Stored data
(** X8.  The factors are computed by the first method that needs them and
    kept: that method leaves the panels and the forward returns of the
    object as they were, and an object that has factors is left as it is.
    From then on no method changes the object; they only print. *)
Theorem factors_are_computed_once
  (s s1 : AlphaBacktest * list Diagnostic) (name : string) (k : nat) :
  ensure_factors s = inr (tt, s1) ->
  ohlcv_data (fst s1) = ohlcv_data (fst s) /\
  returns (fst s1) = returns (fst s) /\
  (factors (fst s) <> [] -> fst s1 = fst s) /\
  ensure_factors s1 = inr (tt, s1) /\
  (forall x s2, calculate_factor_returns name k s = inr (x, s2) ->
                fst s2 = fst s1) /\
  (forall x s2, calculate_long_short_returns name k s = inr (x, s2) ->
                fst s2 = fst s1) /\
  (forall x s2, calculate_factor_ic name s = inr (x, s2) -> s2 = s1) /\
  (forall x s2, calculate_factor_correlation s = inr (x, s2) -> s2 = s1) /\
  (forall x s2, evaluate_all_factors k s = inr (x, s2) -> fst s2 = fst s1).
Proof.
  intros He.
  destruct (ensure_factors_inv s s1 He) as (Ho & Hr & _ & Hsame).
  pose proof (ensure_factors_nonempty s s1 He) as Hne.
  split; [exact Ho|]. split; [exact Hr|].
  split; [intros H; now rewrite (Hsame H)|].
  split; [destruct s1 as [self out]; now apply ensure_factors_ready|].
  split; [|split; [|split; [|split]]].
  - intros x s2 Hrun.
    destruct (dict_get name (factors (fst s1))) as [factor|] eqn:Hf.
    + rewrite (calculate_factor_returns_run s s1 name k factor He Hf) in Hrun.
      now injection Hrun as _ <-.
    + rewrite (calculate_factor_returns_unknown s s1 name k He Hf) in Hrun.
      discriminate.
  - intros x s2 Hrun.
    destruct (dict_get name (factors (fst s1))) as [factor|] eqn:Hf.
    + destruct (calculate_long_short_returns_pure s s1 name k factor He Hf)
        as [out Hp].
      rewrite Hp in Hrun. now injection Hrun as _ <-.
    + unfold calculate_long_short_returns, bind in Hrun.
      rewrite (calculate_factor_returns_unknown s s1 name k He Hf) in Hrun.
      discriminate.
  - intros x s2 Hrun.
    destruct (dict_get name (factors (fst s1))) as [factor|] eqn:Hf.
    + rewrite (calculate_factor_ic_run s s1 name factor He Hf) in Hrun.
      now injection Hrun as _ <-.
    + unfold calculate_factor_ic, bind in Hrun. rewrite He in Hrun.
      unfold get_self, lift_exn, dict_item in Hrun. cbn [fst] in Hrun.
      rewrite Hf in Hrun. discriminate.
  - intros x s2 Hrun.
    rewrite (calculate_factor_correlation_run s s1 He) in Hrun.
    now injection Hrun as _ <-.
  - intros x s2 Hrun.
    destruct (evaluate_all_factors_run k s s1 He) as [out Hp].
    rewrite Hp in Hrun. now injection Hrun as _ <-.
Qed.
(** * inside_finance_bot: the conversation machine of [main.py]

    A shallow embedding of the Telegram finance bot of [src/main.py]:
    the amount parser, the gateway to the Google Apps Script backend
    ([gas_request]), the handlers of the conversation and the table of
    [build_app] that routes an update to a handler.

    Conventions of the embedding.
    - A Python [str] is a Rocq [string] holding its UTF-8 encoding; the
      functions of Python that look at code points ([strip], [lower],
      the class [\s]) decode it first.
    - A Python [float] is a binary64 number of [SpecFloat]
      ([prec = 53], [emax = 1024]).
    - A [dict] with keys chosen at run time ([tx], a request payload) is
      a [gmap string value]; [context.user_data], whose keys are fixed
      by the program, is a record with one optional field per key.
    - A handler is a computation in a state and exception monad: what a
      handler wrote before it raised stays written. *)

From Stdlib Require Import ZArith QArith.QArith_base QArith.Qreduction.
From Stdlib Require Import Floats.SpecFloat Ascii String.
From stdpp Require Import base option list strings pretty gmap.

Local Open Scope string_scope.
Local Open Scope Z_scope.

(** ** Python strings *)

Module PyStr.

(** The bytes of a string, as numbers. *)
Fixpoint bytes (s : string) : list Z :=
  match s with
  | EmptyString => []
  | String a s' => Z.of_N (Ascii.N_of_ascii a) :: bytes s'
  end.

Definition is_cont (b : Z) : bool := (128 <=? b) && (b <? 192).

(** One character of the decoded string: its code point and the bytes
    that encode it. A byte that is no well-formed UTF-8 is kept as the
    lone surrogate [0xDC00 + b], the way Python's [surrogateescape]
    does; a Python [str] that came from Telegram has none. *)
Record char := Char { cp : Z; enc : string }.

> [What is being asked]:
From the records above, copy each line in which the string "conversation" occurs.

> [Output of the task]:
(** * inside_finance_bot: the conversation machine of [main.py]
    ([gas_request]), the handlers of the conversation and the table of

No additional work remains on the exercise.